Der Bund hat dem Beschwerdeführer Aufwendungen in der Höhe von EUR 1.088,-- binnen zwei Wochen bei sonstiger Exekution zu ersetzen.
Begründung
Mit Straferkenntnis der Bezirkshauptmannschaft Vöcklabruck vom 13. Mai 2002 wurde der Beschwerdeführer schuldig erkannt, er habe es als persönlich haftender Gesellschafter einer Kommanditgesellschaft zu vertreten, dass diese am 13. Oktober 2000 falsch bezeichnete Rinderhüftsteaks in Verkehr gebracht habe. Dadurch habe er eine Übertretung des § 7 Abs. 1 lit. c i.V.m. § 8 lit. f und § 74 Abs. 1 Z. 2 LMG begangen. Es wurde eine Geldstrafe von EUR 145,35 (Ersatzfreiheitsstrafe 48 Stunden) verhängt.

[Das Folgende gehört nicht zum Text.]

(** ** main: the stats handler, from the answers of the engine *)

Lemma run_first_rtc (n : nat) (s : main.gm_state) :
  rtc main.gm_step s (run_first n s).
Proof.
  revert s. induction n as [|n IH]; intros s; simpl; [done|].
  destruct (main.successors s) as [|s' rest] eqn:Hsucc; [done|].
  eapply rtc_l; [|apply IH]. unfold main.gm_step. rewrite Hsucc. left.
Qed.

Lemma run_last_rtc (n : nat) (s : main.gm_state) :
  rtc main.gm_step s (run_last n s).
Proof.
  revert s. induction n as [|n IH]; intros s; simpl; [done|].
  destruct (last (main.successors s)) as [s'|] eqn:Hlast; [|done].
  eapply rtc_l; [|apply IH]. unfold main.gm_step.
  by apply last_Some_elem_of.
Qed.

Section ScrapeMore.
Context {E : Type} `{!client.Client E}.

Lemma statsTask_samples (containerID : string) (reply : types.StatsReply) :
  statsOf (main.statsTask containerID reply)
  = match reply with
    | types.StatsBody _ _ decoded => [decoded]
    | types.StatsFailed _ => []
    end.
Proof. by destruct reply as [err|[r|] [u|] decoded]. Qed.

Lemma statsTask_errors (containerID : string) (reply : types.StatsReply) :
  ¬ twice_failed reply →
  (length (errsOf (main.statsTask containerID reply)) ≤ 1)%nat.
Proof.
  destruct reply as [err|[r|] [u|] decoded]; simpl; intros Hn; (done || lia).
Qed.

Lemma statsTask_length (containerID : string) (reply : types.StatsReply) :
  (length (main.statsTask containerID reply) ≤ 3)%nat.
Proof. destruct reply as [err|[r|] [u|] decoded]; simpl; lia. Qed.

(** The state in which the handler has started its goroutines. *)
Lemma GenerateMetrics_init (dm : metrics.DockerMetrics) (e e' : E)
    (containers : list types.Container) :
  client.ContainerList e = (Ok containers, e') →
  main.GenerateMetrics dm e
  = main.mkGm
      (map (λ container,
              main.statsTask (types.ID container)
                (client.ContainerStats (types.ID container) e'))
           containers)
      (length containers) [] false [] false main.RangeStats dm.
Proof.
  intros Hlist.
  unfold main.GenerateMetrics, docker.ListAllContariners, bind, containerList,
    lift_call. by rewrite Hlist.
Qed.

Lemma pendingS_sent (e' : E) (containers : list types.Container) :
  pendingS
    (map (λ container,
            main.statsTask (types.ID container)
              (client.ContainerStats (types.ID container) e'))
         containers)
  = sent_samples containers e'.
Proof.
  unfold pendingS, sent_samples.
  induction containers as [|c containers IH]; [done|]. simpl.
  rewrite IH, statsTask_samples.
  by destruct (client.ContainerStats (types.ID c) e').
Qed.

Lemma pendingErrs_fit (e' : E) (containers : list types.Container) :
  (∀ container, container ∈ containers →
     ¬ twice_failed (client.ContainerStats (types.ID container) e')) →
  (pendingErrs
     (map (λ container,
             main.statsTask (types.ID container)
               (client.ContainerStats (types.ID container) e'))
          containers)
   ≤ length containers)%nat.
Proof.
  unfold pendingErrs, pendingE.
  induction containers as [|c containers IH]; intros Hall; [done|]. simpl.
  rewrite length_app.
  pose proof (statsTask_errors (types.ID c)
                (client.ContainerStats (types.ID c) e')
                (Hall c (list_elem_of_here _ _))).
  assert (length (List.concat
            (map errsOf
               (map (λ container,
                       main.statsTask (types.ID container)
                         (client.ContainerStats (types.ID container) e'))
                  containers))) ≤ length containers)%nat.
  { apply IH. intros c' Hin. apply Hall. by right. }
  lia.
Qed.

Lemma scrape_inv_init (dm : metrics.DockerMetrics) (e e' : E)
    (containers : list types.Container) :
  client.ContainerList e = (Ok containers, e') →
  scrape_inv (pendingE (main.tasks (main.GenerateMetrics dm e)))
    (sent_samples containers e') dm (main.GenerateMetrics dm e).
Proof.
  intros Hlist. rewrite (GenerateMetrics_init _ _ _ _ Hlist).
  unfold scrape_inv. simpl.
  split; [by rewrite length_map|]. split; [done|]. split; [done|].
  split; [|done]. exists []. split; [done|]. simpl. by rewrite pendingS_sent.
Qed.

Lemma scrape_inv_reachable (errs : list error) (stats : list types.StatsJSON)
    (dm0 : metrics.DockerMetrics) (s s' : main.gm_state) :
  scrape_inv errs stats dm0 s → rtc main.gm_step s s' →
  scrape_inv errs stats dm0 s'.
Proof.
  intros Hinv Hrtc. revert s' Hrtc. apply rtc_ind_r; [done|].
  intros s1 s2 _ Hstep Hs1. by eapply scrape_inv_step.
Qed.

Der Beschwerdeführer erhob Berufung, in der er die Durchführung einer mündlichen Verhandlung vor dem unabhängigen Verwaltungssenat beantragte.
Mit dem angefochtenen Bescheid gab die belangte Behörde (ohne eine mündliche Verhandlung durchzuführen) der Berufung insoweit statt, als die verhängte Geldstrafe auf EUR 100,-- und die Ersatzfreiheitsstrafe auf viereinhalb Stunden herabgesetzt wurde. Im Übrigen wurde die Berufung abgewiesen und das angefochtene Straferkenntnis bestätigt.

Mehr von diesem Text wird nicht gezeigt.